Written with disarming honesty by a long-term sufferer of bipolar
disorder, with more than half a century's experience of intervention and
treatment, this highly personal volume traces the effectiveness of a
therapy modality for mental illness that has gained much ground in the
past two decades: art. The author began to use art, and in particular
doodling, from 1998 as a way of externalizing his feelings. Its
expressiveness, accessibility and energy-efficiency was ideally suited
to the catatonia he experienced during the bouts of depression that are
a feature of bipolar disorder, while as the low moods lifted and his
energy surged, he completed more ambitious and elaborate works. As well
as being highly eclectic, Wheatley's assembled oeuvre has afforded him
both insights and therapeutic intervention into his condition, once
deemed highly debilitating and taboo, but much more socially accepted
now that well known sufferers such as Stephen Fry have recounted their
experiences of the condition. After an opening account of how the images
were generated, the volume reproduces a 'gallery' of selected work, and
then offers an extended epilogue analyzing the art's connections with
the disorder as well as the author's assessment of how each attempt at
visual self-expression was, for him, a therapeutic intervention.

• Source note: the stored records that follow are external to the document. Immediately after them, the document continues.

Lemma abort_path_outside c o t w u w' :
  _abort_all c o t w = Returned u w' ->
  (forall a, a ∉ participants c -> participant_at w' a = participant_at w a)
  /\ (forall t', t' <> t -> transaction_at w' t' = transaction_at w t')
  /\ same_statements (transaction_at w t) (transaction_at w' t).
Proof.
  intros Hab. apply _abort_all_returned in Hab as (xs & Hrun).
  eapply phase_outside; [|exact Hrun].
  intros f pw a pw' Hr. apply (abort_frame _ _ _ _ Hr).
Qed.

Ltac chain_frames H1 H2 :=
  destruct H1 as (Ho1 & Ht1 & Hs1); destruct H2 as (Ho2 & Ht2 & Hs2);
  split; [intros a Ha; rewrite Ho2, Ho1 by assumption; reflexivity|];
  split; [intros t' Ht'; rewrite Ht2, Ht1 by assumption; reflexivity|];
  eapply same_statements_trans; eassumption.

(** X19.  A run touches the roster and its transaction only: whenever
    [execute_transaction] returns, every participant outside the roster and
    every other transaction is exactly as before, and the transaction keeps
    its identifier and its statements. *)
Theorem run_touches_roster_only (c : Coordinator) (o : Oracle) (t : nat)
    (w w' : World) (b : bool) :
  execute_transaction c o t w = Returned b w' ->
  (forall a, a ∉ participants c -> participant_at w' a = participant_at w a)
  /\ (forall t', t' <> t -> transaction_at w' t' = transaction_at w t')
  /\ same_statements (transaction_at w t) (transaction_at w' t).
Proof.
  intros Hrun.
  apply execute_transaction_returned in Hrun
    as (votes & w1 & Hp1 & [(_ & _ & Hab)|(_ & acks & w2 & Hp2 & Hcase)]).
  - pose proof (phase_outside _ _ _ _ _ _ _ _
                  (fun f pw a pw' Hr => proj2 (can_commit_frame f pw a pw' Hr)) Hp1)
      as F1.
    pose proof (abort_path_outside _ _ _ _ _ _ Hab) as F2.
    chain_frames F1 F2.
  - pose proof (phase_outside _ _ _ _ _ _ _ _
                  (fun f pw a pw' Hr => proj2 (can_commit_frame f pw a pw' Hr)) Hp1)
      as F1.
    pose proof (phase_outside _ _ _ _ _ _ _ _
                  (fun f pw a pw' Hr => proj2 (pre_commit_frame f pw a pw' Hr)) Hp2)
      as F2.
    assert (F12 :
      (forall a, a ∉ participants c -> participant_at w2 a = participant_at w a)
      /\ (forall t', t' <> t -> transaction_at w2 t' = transaction_at w t')
      /\ same_statements (transaction_at w t) (transaction_at w2 t))
      by (chain_frames F1 F2).
    destruct Hcase as [(_ & _ & Hab)|(_ & _ & _ & us & Hp3)].
    + pose proof (abort_path_outside _ _ _ _ _ _ Hab) as F3.
      chain_frames F12 F3.
    + pose proof (phase_outside _ _ _ _ _ _ _ _ do_commit_statements Hp3) as F3.
      chain_frames F12 F3.
Qed.

Lemma for_each_every_call_sets {A} (m : Faults -> M PWorld A) fs t s :
  (forall f pw x pw',
      m f pw = Returned x pw' -> Transaction.state (transaction pw') = s) ->
  forall roster i w xs w',
    roster <> [] ->
    for_each m fs t i roster w = Returned xs w' ->
    Transaction.state (transaction_at w' t) = s.
Proof.
  intros Hm. induction roster as [|r roster IH]; intros i w xs w' Hne Hrun;
    [contradiction|].
  apply for_each_cons_returned in Hrun as (x & pw & ys & Hcall & Hrest & ->).
  destruct roster as [|r' roster].
  - simpl in Hrest. injection Hrest as _ <-. rewrite store_transaction_eq. eauto.
  - eapply IH; [discriminate | exact Hrest].
Qed.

Wheatley, a cell biologist who has enjoyed a full career in cancer
research, has had no formal training in art, yet his haunting pictures,
many of them resembling life forms, are brought to life by his
perceptive, self-aware commentary. This book will be of interest to
psychologists and psychiatrists among the wider medical profession as
well as people suffering from any form of bipolar disorder whatever the
severity.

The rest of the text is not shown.